TASK PROMPT:
When a line below contains the word "intros", copy that line.
[Start of section]
Lemma mac_button_down ins b :
  (forall b', cg_button b' = cg_button b -> b' = b) ->
  cg_button b ∈ InputState.buttons (InputState.press_all (flat_map mac_input ins))
  <-> b ∈ InputState.buttons (InputState.press_all ins).
Proof.
  intros Hb. split; [intros (b' & Hb' & Hin)%mac_buttons_down; by rewrite (Hb _ Hb') in Hin|].
  induction ins as [|i ins IH] using rev_ind; [by intros ?%not_elem_of_empty|].
  rewrite flat_map_app, InputState.press_all_snoc. unfold InputState.press_all at 2. rewrite fold_left_app.
  fold (InputState.press_all (flat_map mac_input ins)). cbn [flat_map]. rewrite app_nil_r.
  destruct i as [k down|b' down]; cbn [mac_input InputState.on_input].
  - by destruct (MacKeymap.hid_to_virtual_key k).
  - cbn [fold_left InputState.on_input InputState.on_button InputState.buttons]. destruct down.
    + intros [->%elem_of_singleton|Hn]%elem_of_union; set_solver.
    + intros [Hn Hne]%elem_of_difference. apply elem_of_difference. split; [by apply IH|].
      intros He%elem_of_singleton. apply Hne. rewrite (Hb b') by done. by apply elem_of_singleton.
Qed.

Lemma cg_button_inj b b' : button.RIGHT <= b <= button.X2 -> cg_button b' = cg_button b -> b' = b.
Proof.
  unfold cg_button, button.RIGHT, button.MIDDLE, button.X1, button.X2. intros Hb.
  assert (b = 2 \/ b = 3 \/ b = 4 \/ b = 5) as [-> |[-> |[-> | ->]]] by lia; cbn; zcases; lia.
Qed.

Lemma text_posts t s : posts_of (text t s).1 = map PostText (split_graphemes t).
Proof.
  unfold posts_of. destruct t as [|a t]; [done|]. cbn [text fst perform].
  by rewrite post_clusters_all.
Qed.

(** A text is posted character for character. *)
Lemma posts_typed cs s :
  Forall (fun c => match c.2 with
                   | InjectText t => exists l, t = string_of l /\ Forall (fun c => is_scalar c = true) l
                   | _ => True end) cs ->
  flat_map typed_by (posts cs s)
  = flat_map (fun c : timed => match c.2 with InjectText t => chars_of t | _ => [] end) cs.
Proof.
  intros Hcs. revert s. induction Hcs as [|[t c] cs Hc _ IH]; intros s; [done|]. cbn [posts flat_map fst snd] in *.
  destruct (post_of t c s) as [p s'] eqn:Ep. rewrite flat_map_app, IH. f_equal.
  destruct c as [k down|tx|x y|b down|x y]; cbn [post_of] in Ep.
  - unfold key in Ep. destruct (MacKeymap.hid_to_virtual_key k); by injection Ep as <- _.
  - destruct Hc as (l & -> & Hl). injection Ep as Ep _. rewrite <- Ep. change (match string_of l with EmptyString => Nothing | _ => PostText (string_of l) end)
      with (text (string_of l) s).1. rewrite text_posts.
    rewrite chars_of_string_of by done. rewrite <- (split_graphemes_typed l Hl) at 2.
    induction (split_graphemes (string_of l)) as [|g gs IHg]; [done|]. cbn [map flat_map]. by rewrite IHg.
  - unfold mouse_move in Ep. destruct (lowest_pressed_button _); by injection Ep as <- _.
  - unfold mouse_button in Ep. destruct down; by injection Ep as <- _.
  - unfold wheel in Ep. injection Ep as <- _. by destruct (_ && _).
Qed.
[End of section]
ANSWER TO THE PROBLEM:
  intros Hb. split; [intros (b' & Hb' & Hin)%mac_buttons_down; by rewrite (Hb _ Hb') in Hin|].
  induction ins as [|i ins IH] using rev_ind; [by intros ?%not_elem_of_empty|].
    + intros [->%elem_of_singleton|Hn]%elem_of_union; set_solver.
    + intros [Hn Hne]%elem_of_difference. apply elem_of_difference. split; [by apply IH|].
      intros He%elem_of_singleton. apply Hne. rewrite (Hb b') by done. by apply elem_of_singleton.
  unfold cg_button, button.RIGHT, button.MIDDLE, button.X1, button.X2. intros Hb.
  intros Hcs. revert s. induction Hcs as [|[t c] cs Hc _ IH]; intros s; [done|]. cbn [posts flat_map fst snd] in *.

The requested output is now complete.